The effectiveness of coordinate ascent Why is it so successful for the lasso, though for most other problems standard Quasi-Newton approaches seem to be preferred?  I sort of have this vague geometric idea that it might have to do with the shape of the $L_1$ ball, but haven't really been able to formalize it.  
 A: There are several things to keep in mind here. Lasso for linear regression is optimization of a quadratic function with an $\ell_1$-norm penalty term. The latter is non-smooth, and one can put the problem into the context of quadratic optimization with linear constraints. General purpose solvers turn out to be less than optimal for this particular problem, which has special properties. The coordinate descent algorithm relies on these properties for convergence, see e.g. this paper for the concept of separability. 
Because the optimization is optimization of a non-smooth function the methods that rely on smoothness, such as Quasi-Newton, are not appropriate. For the linear regression problem the coordinate descent algorithm is particularly fast because there are several tricks that save computations. However, there are other fast algorithms like lars aimed directly at the regression problem. In the comparisons I have seen, the implementation of coordinate descent in the R package glmnet is faster than the implementation in the lars package, but the former is also really optimized Fortran code. 
For more general $\ell_1$-penalized optimization problems I have found the following to be important for speed:


*

*Warm starts. For a decreasing sequence of penalty parameter values ($\lambda$'s) we  use the parameter from a previous $\lambda$-value as start guess for the next $\lambda$-value. 

*The coordinate wise update splits into two parts. First we check if the coordinate should stay zero with minimal computations (happens a lot, no extra computations if that is the case). If not, find non-zero update of the coordinate.  

*Sparseness is preserved. The algorithm does not only produce a result with many zeroes but keeps many coordinates at zero for the entire algorithm. Whether this matters for speed depends on the problem, but often sparseness can be exploited in the other computations. 

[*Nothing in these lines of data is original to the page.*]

(** ** Sorted ports *)

Lemma sortedPorts_perm ports : sortedPorts ports ≡ₚ elements ports.
Proof. apply merge_sort_Permutation. Qed.

Lemma portsToSet_sorted ports : portsToSet (sortedPorts ports) = ports.
Proof.
  apply set_eq. intros p. unfold portsToSet.
  rewrite elem_of_list_to_set, sortedPorts_perm. apply elem_of_elements.
Qed.

(** ** Header chains: the declarative reading of the extension headers *)

Section chain.
Context (packet : bytes) (limit : Z).

Definition byte_at (i v : Z) : Prop := 0 <= i /\ packet !! Z.to_nat i = Some v.

(** [header_chain proto off proto' off']: from a header of type [proto] at
    [off], skipping well-formed extension headers within [limit] leads to one
    of type [proto'] at [off']. *)
Inductive header_chain : Z -> Z -> Z -> Z -> Prop :=
| chain_here proto off : header_chain proto off proto off
| chain_options proto off next len proto' off' :
    proto ∈ [ipProtoHopByHop; ipProtoRouting; ipProtoDstOpts] ->
    byte_at off next -> byte_at (off + 1) len ->
    off + 2 <= limit -> 0 < (len + 1) * 8 -> off + (len + 1) * 8 <= limit ->
    header_chain next (off + (len + 1) * 8) proto' off' ->
    header_chain proto off proto' off'
| chain_fragment off next hi lo proto' off' :
    byte_at off next -> byte_at (off + 2) hi -> byte_at (off + 2 + 1) lo ->
    off + 8 <= limit ->
    Z.shiftr (Z.lor lo (Z.shiftl hi 8)) 3 = 0 -> Z.land (Z.lor lo (Z.shiftl hi 8)) 1 = 0 ->
    header_chain next (off + 8) proto' off' ->
    header_chain ipProtoFragment off proto' off'
| chain_auth off next len proto' off' :
    byte_at off next -> byte_at (off + 1) len ->
    off + 2 <= limit -> 0 < (len + 2) * 4 -> off + (len + 2) * 4 <= limit ->
    header_chain next (off + (len + 2) * 4) proto' off' ->
    header_chain ipProtoAH off proto' off'.

(** Ports (and, for TCP, flags) of the transport header at [off]. *)
Definition transport_at (proto off sp dp flags : Z) : Prop :=
  exists h1 l1 h2 l2, byte_at off h1 /\ byte_at (off + 1) l1 /\
    byte_at (off + 2) h2 /\ byte_at (off + 2 + 1) l2 /\
    sp = Z.lor l1 (Z.shiftl h1 8) /\ dp = Z.lor l2 (Z.shiftl h2 8) /\
    (proto = ipProtoTCP /\ off + 20 <= limit /\ byte_at (off + 13) flags \/
     proto = ipProtoUDP /\ off + 8 <= limit /\ flags = 0).
End chain.

Lemma with_byte_Parsed packet i k p : with_byte packet i k = Parsed p ->
  exists b, byte_at packet i b /\ k b = Parsed p.
Proof.
  unfold with_byte, byte_at. destruct (packet !! Z.to_nat i) as [b|]; [|discriminate].
  destruct (Z.ltb_spec i 0); [discriminate|]. eauto.
Qed.

Lemma with_byte_at packet i b k : byte_at packet i b -> with_byte packet i k = k b.
Proof.
  intros [Hi Hb]. unfold with_byte. rewrite Hb. destruct (Z.ltb_spec i 0); [lia|reflexivity].
Qed.

Lemma with_u16_Parsed packet i k p : with_u16 packet i k = Parsed p ->
  exists hi lo, byte_at packet i hi /\ byte_at packet (i + 1) lo /\
    k (Z.lor lo (Z.shiftl hi 8)) = Parsed p.
Proof.
  intros (hi&Hhi&(lo&Hlo&H)%with_byte_Parsed)%with_byte_Parsed. eauto.
Qed.

Lemma with_u16_at packet i hi lo k : byte_at packet i hi -> byte_at packet (i + 1) lo ->
  with_u16 packet i k = k (Z.lor lo (Z.shiftl hi 8)).
Proof. intros H1 H2. unfold with_u16. erewrite !with_byte_at by eassumption. reflexivity. Qed.

(** What the end of the loop returns for a transport header. *)
Definition final_packet (p : parsedPacket) (proto sp dp flags : Z) : parsedPacket :=
  ParsedPacket (pp_src p) (pp_dst p) proto sp dp
    (if proto =? ipProtoTCP then flags else pp_tcpFlags p) true (pp_allowICMP p).

Ltac parsed_steps :=
  repeat match goal with
  | H : (if ?b then _ else _) = Parsed _ |- _ =>
      let E := fresh "E" in destruct b eqn:E; try discriminate H
  | H : with_byte _ _ _ = Parsed _ |- _ => apply with_byte_Parsed in H as (?&?&H)
  | H : with_u16 _ _ _ = Parsed _ |- _ => apply with_u16_Parsed in H as (?&?&?&?&H)
  end.

Lemma parse_headers_sound packet limit fuel : forall p off q,
  parse_headers fuel packet limit p off = Parsed q ->
  pp_hasPorts p = false -> pp_tcpFlags p = 0 -> pp_hasPorts q = true -> pp_allowICMP q = false ->
  exists proto off' sp dp flags, header_chain packet limit (pp_proto p) off proto off' /\
    transport_at packet limit proto off' sp dp flags /\ q = final_packet p proto sp dp flags.
Proof.
  induction fuel as [|fuel IH]; intros p off q H Hp Hf Hq Hi; [discriminate H|].
  cbn [parse_headers] in H. parsed_steps; bool_props.
  - simplify_eq.
  - simplify_eq. eexists ipProtoTCP, off, _, _, _.
    split; [rewrite E0; constructor|]. split.
    + do 4 eexists. do 4 (split; [eassumption|]). split; [reflexivity|]. split; [reflexivity|].
      left. split_and!; [reflexivity|lia|eassumption].
    + unfold final_packet, set_ports. rewrite E0. reflexivity.
  - simplify_eq. eexists ipProtoUDP, off, _, _, 0.
    split; [rewrite E1; constructor|]. split.
    + do 4 eexists. do 4 (split; [eassumption|]). split; [reflexivity|]. split; [reflexivity|].
      right. split_and!; [reflexivity|lia|reflexivity].
    + unfold final_packet, set_ports. rewrite E1. reflexivity.
  - destruct (IH _ _ _ H Hp Hf Hq Hi) as (proto&off'&sp&dp&fl&Hc&Ht&->).
    exists proto, off', sp, dp, fl. split_and!; [|exact Ht|reflexivity].
    eapply chain_options; try eassumption; [|lia..].
    rewrite !orb_true_iff, !Z.eqb_eq in E2. destruct E2 as [[-> | ->] | ->]; repeat constructor.
  - destruct (IH _ _ _ H Hp Hf Hq Hi) as (proto&off'&sp&dp&fl&Hc&Ht&->).
    exists proto, off', sp, dp, fl. split_and!; [|exact Ht|reflexivity].
    rewrite E3. eapply chain_fragment; try eassumption; lia.
  - destruct (IH _ _ _ H Hp Hf Hq Hi) as (proto&off'&sp&dp&fl&Hc&Ht&->).
    exists proto, off', sp, dp, fl. split_and!; [|exact Ht|reflexivity].
    rewrite E4. eapply chain_auth; try eassumption; lia.
  - simplify_eq. congruence.
Qed.

Lemma parse_headers_complete packet limit proto off proto' off' :
  header_chain packet limit proto off proto' off' ->
  forall fuel p sp dp flags, pp_proto p = proto -> (0 < fuel)%nat -> limit - off < Z.of_nat fuel ->
  transport_at packet limit proto' off' sp dp flags ->
  parse_headers fuel packet limit p off = Parsed (final_packet p proto' sp dp flags).
Proof.
  induction 1 as [proto off|proto off next len proto' off' Hin Hb1 Hb2 Hl1 Hl2 Hl3 Hc IH
                 |off next hi lo proto' off' Hb1 Hb2 Hb3 Hl Hfo Hmf Hc IH
                 |off next len proto' off' Hb1 Hb2 Hl1 Hl2 Hl3 Hc IH];
    intros [|fuel] p sp dp flags Hp Hpos Hfuel Ht; try lia; cbn [parse_headers].
  - destruct Ht as (h1&l1&h2&l2&H1&H2&H3&H4&->&->&[(->&Hl&Hf)|(->&Hl&->)]); rewrite Hp; simpl.
    + destruct (Z.ltb_spec (limit - off) 20); [lia|].
      erewrite !with_u16_at by eassumption. erewrite with_byte_at by eassumption.
      unfold set_ports. rewrite Hp. reflexivity.
    + destruct (Z.ltb_spec (limit - off) 8); [lia|].
      erewrite !with_u16_at by eassumption.
      unfold set_ports. rewrite Hp. reflexivity.
  - assert (proto = ipProtoHopByHop \/ proto = ipProtoRouting \/ proto = ipProtoDstOpts)
      as Hproto.
    { repeat (apply elem_of_cons in Hin as [->|Hin]; auto). apply elem_of_nil in Hin. contradiction. }
    destruct Hproto as [-> | [-> | ->]]; rewrite Hp; simpl;
      (destruct (Z.ltb_spec (limit - off) 2); [lia|];
       erewrite !with_byte_at by eassumption;
       destruct (Z.leb_spec ((len + 1) * 8) 0); [lia|];
       destruct (Z.ltb_spec (limit - off) ((len + 1) * 8)); [lia|]; simpl;
       erewrite IH; [reflexivity|reflexivity|lia|lia|exact Ht]).
  - rewrite Hp. simpl.
    destruct (Z.ltb_spec (limit - off) 8); [lia|].
    erewrite with_byte_at, with_u16_at, Hfo, Hmf by eassumption. simpl.
    erewrite IH; [reflexivity|reflexivity|lia|lia|exact Ht].
  - rewrite Hp. simpl.
    destruct (Z.ltb_spec (limit - off) 2); [lia|].
    erewrite !with_byte_at by eassumption.
    destruct (Z.leb_spec ((len + 2) * 4) 0); [lia|].
    destruct (Z.ltb_spec (limit - off) ((len + 2) * 4)); [lia|]. simpl.
    erewrite IH; [reflexivity|reflexivity|lia|lia|exact Ht].
Qed.

(** ** Sample traffic *)

Definition addr_a : bytes := 0x02 :: replicate 15 0xaa.
Definition addr_b : bytes := 0x02 :: replicate 15 0xbb.

Definition tcp_packet (src dst : bytes) (sp dp flags : Z) : bytes :=
  [0x60; 0; 0; 0; 0; 20; 6; 64] ++ src ++ dst ++ be16_put sp ++ be16_put dp ++
  replicate 8 0 ++ [0x50; flags] ++ replicate 6 0.

Definition tcp_parsed (src dst : bytes) (sp dp flags : Z) : parsedPacket :=
  ParsedPacket src dst ipProtoTCP sp dp flags true false.

Definition sample_cfg : FirewallConfig :=
  {| cfg_Enabled := true; cfg_AllowedTCPPorts := [443; 22; 443]; cfg_AllowedUDPPorts := [53] |}.
Definition sample_fw : Firewall := default (MkFirewall false ∅ ∅ ∅) (NewFirewall sample_cfg).

(** ** Claims *)

(** The packet parser returns for every byte string: it never indexes out of
    range and the loop over the extension headers ends within as many
    iterations as the packet has bytes. *)
Theorem parseIPv6Packet_total packet :
  parseIPv6Packet packet = Malformed \/ exists p, parseIPv6Packet packet = Parsed p.
Proof.
  destruct (parse_regular packet) as [H1 H2].
  destruct (parseIPv6Packet packet); eauto; contradiction.
Qed.

(** A packet counts as TCP or UDP traffic with ports exactly when it is an
    IPv6 packet whose payload length fits, whose chain of hop-by-hop, routing,
    destination-options, authentication and unfragmented fragment headers leads
    to a TCP header of 20 or a UDP header of 8 bytes inside the payload; the
    flow's addresses, protocol, ports and flags are then the ones of those
    headers. *)
Theorem transport_packet_spec packet p :
  transport_packet packet = Some p <->
  exists b0 hi lo first proto off sp dp flags,
    (40 <= length packet)%nat /\ byte_at packet 0 b0 /\ Z.land b0 0xf0 = 0x60 /\
    byte_at packet 4 hi /\ byte_at packet 5 lo /\
    let plen := Z.lor lo (Z.shiftl hi 8) in
    plen <= Z.of_nat (length packet) - 40 /\ byte_at packet 6 first /\
    header_chain packet (40 + plen) first 40 proto off /\
    transport_at packet (40 + plen) proto off sp dp flags /\
    p = ParsedPacket (slice 8 24 packet) (slice 24 40 packet) proto sp dp flags true false.
Proof.
  unfold transport_packet. split.
  - intros H. destruct (parseIPv6Packet packet) as [p0| | |] eqn:E; try discriminate.
    destruct (pp_allowICMP p0) eqn:Ei; [discriminate|]. simpl in H.
    destruct (not_transport p0) eqn:Ep; [discriminate|]. injection H as ->.
    unfold parseIPv6Packet in E. parsed_steps; bool_props.
    unfold not_transport in Ep. apply orb_false_iff in Ep as [Ep _]. bool_props.
    destruct (parse_headers_sound _ _ _ _ _ _ E eq_refl eq_refl Ep Ei)
      as (proto&off&sp&dp&fl&Hc&Ht&->).
    do 9 eexists. split; [lia|]. do 4 (split; [eassumption|]). split; [lia|].
    split; [eassumption|]. split; [exact Hc|]. split; [exact Ht|].
    destruct Ht as (?&?&?&?&?&?&?&?&?&?&[(->&_)|(->&_&->)]); reflexivity.
  - unfold parseIPv6Packet.
    intros (b0&hi&lo&first&proto&off&sp&dp&fl&Hl&Hb0&Hv&Hhi&Hlo&Hplen&Hfirst&Hc&Ht&->).
    destruct (Z.ltb_spec (Z.of_nat (length packet)) 40); [lia|].
    erewrite with_byte_at, Hv by eassumption. simpl negb. cbv iota.
    erewrite with_u16_at by eassumption.
    destruct (Z.ltb_spec (Z.of_nat (length packet) - 40) (Z.lor lo (Z.shiftl hi 8))); [lia|].
    erewrite with_byte_at by eassumption. cbv zeta.
    erewrite parse_headers_complete; [|exact Hc|reflexivity|lia|lia|exact Ht].
    destruct Ht as (?&?&?&?&?&?&?&?&?&?&[(->&_)|(->&_&->)]); reflexivity.
Qed.



(** C6: unsolicited traffic stays out.  After SetConfig has enabled the
    firewall, an incoming TCP or UDP packet whose destination port is not
    allowed is dropped, unless an outgoing packet of its flow was seen before. *)
Theorem unsolicited_denied f0 cfg es in_pkt q now :
  cfg_Enabled cfg = true -> transport_packet in_pkt = Some q ->
  Forall (fun e => opens (packetFlow q) e = false) es ->
  (pp_proto q = ipProtoTCP -> pp_dstPort q ∉ cfg_AllowedTCPPorts cfg) ->
  (pp_proto q = ipProtoUDP -> pp_dstPort q ∉ cfg_AllowedUDPPorts cfg) ->
  (AllowIncoming (fw_run (SetConfig (Some f0) cfg) es) in_pkt now).2 = false.
Proof.
  intros He Hin Hes Htcp Hudp. cbn [SetConfig].
  match goal with |- context [fw_run (Some ?f)] => set (f1 := f) end.
  destruct (fw_run_absent es f1 (packetFlow q)) as (g&Eg&Hg); auto.
  destruct (fw_run_config f1 es He) as (g'&Eg'&Hcfg). rewrite Eg in Eg'. injection Eg' as <-.
  rewrite Eg, AllowIncoming_enabled, Hin by (destruct Hcfg as [-> _]; exact He).
  unfold transport_packet in Hin. destruct (parseIPv6Packet in_pkt) as [q0| | |]; try discriminate.
  destruct (pp_allowICMP q0); [discriminate|]. cbv zeta. rewrite lookup_prune, Hg. cbn [snd].
  rewrite (port_allowed_config f1) by exact Hcfg. unfold port_allowed.
  destruct (Z.eqb_spec (pp_proto q) ipProtoTCP); [|destruct (Z.eqb_spec (pp_proto q) ipProtoUDP)];
    [apply bool_decide_eq_false; simpl; unfold portsToSet; rewrite elem_of_list_to_set; auto..|reflexivity].
Qed.

Example unsolicited_denied_witness :
  (AllowIncoming (fw_run (SetConfig (Some sample_fw) sample_cfg)
     [TOut (tcp_packet addr_a addr_b 50000 80 2) 0])
     (tcp_packet addr_b addr_a 80 50001 0x10) 5).2 = false.
Proof.
  apply (unsolicited_denied sample_fw sample_cfg [TOut (tcp_packet addr_a addr_b 50000 80 2) 0]
    (tcp_packet addr_b addr_a 80 50001 0x10) (tcp_parsed addr_b addr_a 80 50001 0x10));
    try reflexivity.
  - repeat constructor.
  - intros _. apply (bool_decide_unpack _). exact I.
  - intros H. discriminate H.
Defined.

Whether the non-zero update of one coordinate at a time is best for a particular problem will depend on the problem. It works very well for the linear regression problem and  generalized linear models because each update is the minimization of a simple quadratic function, which is very fast. 
A: Trevor Hastie has some ideas starting on page 19 here.  A big part of the answer has to do with being able to simply ignore large portions of the data during updates, either because things are sparse or because we're only looking at one variable at a time or because solutions from a few steps back can be re-used without worrying too much that they're out of date.